**Given data:**
***

Lemma title_block_scan_P (r : str) :
  forall n ls, title_block_scan passes n ls = Some (Some r) -> P r.
Proof.
  induction n as [|n IH]; intros ls; [discriminate|].
  destruct ls as [|line rest]; [discriminate|]. cbn [title_block_scan].
  destruct (re_search true title_word line) as [[start m]|]; [|apply IH].
  intros H. apply or_else_some in H as [H|[_ H]]; [|eapply IH, H].
  eapply return_if_clean_P, H.
Qed.

Lemma merged_line_scan_P (r : str) :
  forall ls, merged_line_scan passes ls = Some (Some r) -> P r.
Proof.
  induction ls as [|line rest IH]; [discriminate|]. cbn [merged_line_scan].
  destruct (contains (py "TITLE") (upper line)
            && any_in merged_markers (upper line)); [|exact IH].
  intros H. apply or_else_some in H as [H|[_ H]]; [|exact (IH H)].
  eapply return_if_clean_P, H.
Qed.

Lemma keyword_try_P (line : str) (rest : list str) (r : str) :
  forall kws, keyword_try passes kws line rest = Some (Some r) -> P r.
Proof.
  induction kws as [|kw kws IH]; [discriminate|]. cbn [keyword_try].
  destruct (contains kw (upper line) && Nat.ltb (length line) 260);
    [|exact IH].
  intros H. apply or_else_some in H as [H|[_ H]]; [|exact (IH H)].
  eapply return_if_clean_P, H.
Qed.

Lemma keyword_scan_P (r : str) :
  forall n ls, keyword_scan passes n ls = Some (Some r) -> P r.
Proof.
  induction n as [|n IH]; intros ls; [discriminate|].
  destruct ls as [|line rest]; [discriminate|]. cbn [keyword_scan].
  destruct (_looks_like_stamp_or_revision (upper line)); [apply IH|].
  destruct (ratio_lt (_alpha_ratio line) 18 100
            && negb (re_found false three_letters line)); [apply IH|].
  intros H. apply or_else_some in H as [H|[_ H]]; [|eapply IH, H].
  eapply keyword_try_P, H.
Qed.

Lemma label_scan_P (text r : str) :
  forall pats, label_scan passes pats text = Some (Some r) -> P r.
Proof.
  induction pats as [|[label pat] pats IH]; [discriminate|].
  cbn [label_scan].
  destruct (re_search true pat text) as [[i m]|]; [|exact IH].
  intros H. apply or_else_some in H as [H|[_ H]]; [|exact (IH H)].
  eapply return_if_clean_P, H.
Qed.

Lemma metadata_title_P (metadata : option (gmap str str)) (r : str) :
  metadata_title passes metadata = Some (Some r) -> P r.
Proof.
  unfold metadata_title. destruct metadata as [md|]; [|discriminate].
  destruct (md !! py "/Title") as [[|c v]|]; try discriminate.
  destruct (Nat.ltb 5 (length (strip (c :: v))) && _); [|discriminate].
  apply return_if_clean_P.
Qed.

Lemma text_strategies_P (text filename : option str) (r : str) :
  text_strategies passes text filename = Some (Some r) -> P r.
Proof.
  unfold text_strategies. cbv zeta. intros H.
  apply or_else_some in H as [H|[_ H]].
  { unfold drawing_rule in H.
    destruct (is_drawing_prefix _); [|discriminate].
    destruct (Nat.leb 2 _); [|discriminate].
    eapply return_if_clean_P, H. }
  apply or_else_some in H as [H|[_ H]].
  { unfold vendor_rule in H. destruct (re_found true vd_of _); [|discriminate].
    eapply return_if_clean_P, H. }
  apply or_else_some in H as [H|[_ H]]; [eapply title_block_scan_P, H|].
  apply or_else_some in H as [H|[_ H]]; [eapply merged_line_scan_P, H|].
  apply or_else_some in H as [H|[_ H]]; [eapply keyword_scan_P, H|].
  eapply label_scan_P, H.
Qed.

Lemma identify_manual_name_P (text filename folder_path : option str)
    (metadata : option (gmap str str)) (r : str) :
  identify_manual_name passes text filename folder_path metadata = Some r ->
  P r.
Proof.
  unfold identify_manual_name.
  destruct (or_else (text_strategies passes text filename) _)
    as [[name|]|] eqn:E; [| |discriminate].
  - intros [= <-]. apply or_else_some in E as [E|[_ E]];
      [eapply text_strategies_P, E | eapply metadata_title_P, E].
  - unfold fallback. cbv zeta.
    destruct (clean_manual_name passes _) as [c|] eqn:Ec; [|discriminate].
    intros [= <-]. destruct c as [|x c]; apply (cleaned_P _ _ Ec).
Qed.

End Returned.

(** X19. Every name that [identify_manual_name] returns, by whichever of
    its strategies, is a result of [clean_manual_name], and is made of
    ASCII characters only. *)
Theorem identify_manual_name_cleaned (passes : nat)
    (text filename folder_path : option str)
    (metadata : option (gmap str str)) (r : str) :
  identify_manual_name passes text filename folder_path metadata = Some r ->
  (exists cand, clean_manual_name passes cand = Some r)
  /\ forallb is_ascii r = true.
Proof.
  apply (identify_manual_name_P passes
           (fun r => (exists cand, clean_manual_name passes cand = Some r)
                     /\ forallb is_ascii r = true)).
  intros cand c H. split; [eauto|].
  unfold clean_manual_name in H.
  destruct cand as [|x cand]; [injection H as <-; reflexivity|].
  destruct (clean_loop _ _) as [l|] eqn:E; [|discriminate].
  injection H as <-. eapply ascii_clean_finish, ascii_clean_loop, E.
Qed.

End Coverage.

(** ** The properties of the scan loop on three files *)

Lemma scan_counts_partition_witness :
  exists st,
    scan 10 scan_start
      [Extracted (py "ga.pdf") (py "/ship/docs") (py "ga.pdf")
         (py "GENERAL ARRANGEMENT OF ENGINE ROOM") ∅ (py "Success");
       Extracted (py "scan.pdf") (py "/ship/docs") (py "scan.pdf") [] ∅
         (py "Success");
       Extracted (py "old.doc") (py "/ship/docs") (py "old.doc") [] ∅
         (py "Skipped: .doc requires LibreOffice")]
    = Some st
    /\ processed (s_counts st) = 3%nat
    /\ length (s_results st) = 3%nat
    /\ processed (s_counts st)
       = (success (s_counts st) + unsupported (s_counts st)
          + ocr_missing (s_counts st) + error (s_counts st))%nat.
Proof.
  eexists. split; [vm_compute; reflexivity|].
  apply (scan_counts_partition 10
           [Extracted (py "ga.pdf") (py "/ship/docs") (py "ga.pdf")
              (py "GENERAL ARRANGEMENT OF ENGINE ROOM") ∅ (py "Success");
            Extracted (py "scan.pdf") (py "/ship/docs") (py "scan.pdf") [] ∅
              (py "Success");
            Extracted (py "old.doc") (py "/ship/docs") (py "old.doc") [] ∅
              (py "Skipped: .doc requires LibreOffice")]).
  vm_compute. reflexivity.
Defined.

Lemma scan_summary_agrees_witness :
  exists st,
    scan 10 scan_start
      [Extracted (py "ga.pdf") (py "/ship/docs") (py "ga.pdf")
         (py "GENERAL ARRANGEMENT OF ENGINE ROOM") ∅ (py "Success");
       Extracted (py "bad.pdf") (py "/ship/docs") (py "bad.pdf") [] ∅
         (py "Error: Skipped stream");
       Extracted (py "old.doc") (py "/ship/docs") (py "old.doc") [] ∅
         (py "Skipped: .doc requires LibreOffice")]
    = Some st
    /\ summary_success (s_results st) = success (s_counts st)
    /\ summary_skipped (s_results st)
       = (unsupported (s_counts st) + ocr_missing (s_counts st))%nat
    /\ summary_errors (s_results st)
       = (error (s_counts st)
          + length (List.filter
                      (fun r => noted (py "Skipped") r && noted (py "Error") r)
                      (s_results st)))%nat.
Proof.
  eexists. split; [vm_compute; reflexivity|].
  apply (scan_summary_agrees 10
           [Extracted (py "ga.pdf") (py "/ship/docs") (py "ga.pdf")
              (py "GENERAL ARRANGEMENT OF ENGINE ROOM") ∅ (py "Success");
            Extracted (py "bad.pdf") (py "/ship/docs") (py "bad.pdf") [] ∅
              (py "Error: Skipped stream");
            Extracted (py "old.doc") (py "/ship/docs") (py "old.doc") [] ∅
              (py "Skipped: .doc requires LibreOffice")]).
  vm_compute. reflexivity.
Defined.

Lemma scan_type_counts_witness :
  exists st,
    scan 10 scan_start
      [Extracted (py "ga.pdf") (py "/ship/docs") (py "ga.pdf")
         (py "GENERAL ARRANGEMENT OF ENGINE ROOM") ∅ (py "Success");
       Extracted (py "plan.pdf") (py "/ship/docs") (py "plan.pdf")
         (py "DOCKING PLAN") ∅ (py "Success");
       Extracted (py "old.doc") (py "/ship/docs") (py "old.doc") [] ∅
         (py "Skipped: .doc requires LibreOffice")]
    = Some st
    /\ default 0%nat (s_type_counts st !! py "Drawing")
       = length (List.filter (fun r => str_eqb (r_file_type r) (py "Drawing"))
                   (s_results st)).
Proof.
  eexists. split; [vm_compute; reflexivity|].
  apply (scan_type_counts 10
           [Extracted (py "ga.pdf") (py "/ship/docs") (py "ga.pdf")
              (py "GENERAL ARRANGEMENT OF ENGINE ROOM") ∅ (py "Success");
            Extracted (py "plan.pdf") (py "/ship/docs") (py "plan.pdf")
              (py "DOCKING PLAN") ∅ (py "Success");
            Extracted (py "old.doc") (py "/ship/docs") (py "old.doc") [] ∅
              (py "Skipped: .doc requires LibreOffice")]).
  vm_compute. reflexivity.
Defined.

Lemma scan_success_not_low_witness :
  exists st,
    scan 10 scan_start
      [Extracted (py "ga.pdf") (py "/ship/docs") (py "ga.pdf")
         (py "GENERAL ARRANGEMENT OF ENGINE ROOM") ∅ (py "Success");
       Extracted (py "scan.pdf") (py "/ship/docs") (py "scan.pdf") [] ∅
         (py "Success")]
    = Some st
    /\ Forall (fun r => r_notes r = py "Success" -> r_confidence r <> py "Low")
         (s_results st).
Proof.
  eexists. split; [vm_compute; reflexivity|].
  apply (scan_success_not_low 10
           [Extracted (py "ga.pdf") (py "/ship/docs") (py "ga.pdf")
              (py "GENERAL ARRANGEMENT OF ENGINE ROOM") ∅ (py "Success");
            Extracted (py "scan.pdf") (py "/ship/docs") (py "scan.pdf") [] ∅
              (py "Success")]).
  vm_compute. reflexivity.
Defined.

***

**Problem details:** Copy the records above faithfully. Begin at their first line, end at the line containing "Lemma label_scan_P (text", and include nothing else.

**Final answer:**
Lemma title_block_scan_P (r : str) :
  forall n ls, title_block_scan passes n ls = Some (Some r) -> P r.
Proof.
  induction n as [|n IH]; intros ls; [discriminate|].
  destruct ls as [|line rest]; [discriminate|]. cbn [title_block_scan].
  destruct (re_search true title_word line) as [[start m]|]; [|apply IH].
  intros H. apply or_else_some in H as [H|[_ H]]; [|eapply IH, H].
  eapply return_if_clean_P, H.
Qed.

Lemma merged_line_scan_P (r : str) :
  forall ls, merged_line_scan passes ls = Some (Some r) -> P r.
Proof.
  induction ls as [|line rest IH]; [discriminate|]. cbn [merged_line_scan].
  destruct (contains (py "TITLE") (upper line)
            && any_in merged_markers (upper line)); [|exact IH].
  intros H. apply or_else_some in H as [H|[_ H]]; [|exact (IH H)].
  eapply return_if_clean_P, H.
Qed.

Lemma keyword_try_P (line : str) (rest : list str) (r : str) :
  forall kws, keyword_try passes kws line rest = Some (Some r) -> P r.
Proof.
  induction kws as [|kw kws IH]; [discriminate|]. cbn [keyword_try].
  destruct (contains kw (upper line) && Nat.ltb (length line) 260);
    [|exact IH].
  intros H. apply or_else_some in H as [H|[_ H]]; [|exact (IH H)].
  eapply return_if_clean_P, H.
Qed.

Lemma keyword_scan_P (r : str) :
  forall n ls, keyword_scan passes n ls = Some (Some r) -> P r.
Proof.
  induction n as [|n IH]; intros ls; [discriminate|].
  destruct ls as [|line rest]; [discriminate|]. cbn [keyword_scan].
  destruct (_looks_like_stamp_or_revision (upper line)); [apply IH|].
  destruct (ratio_lt (_alpha_ratio line) 18 100
            && negb (re_found false three_letters line)); [apply IH|].
  intros H. apply or_else_some in H as [H|[_ H]]; [|eapply IH, H].
  eapply keyword_try_P, H.
Qed.

Lemma label_scan_P (text r : str) :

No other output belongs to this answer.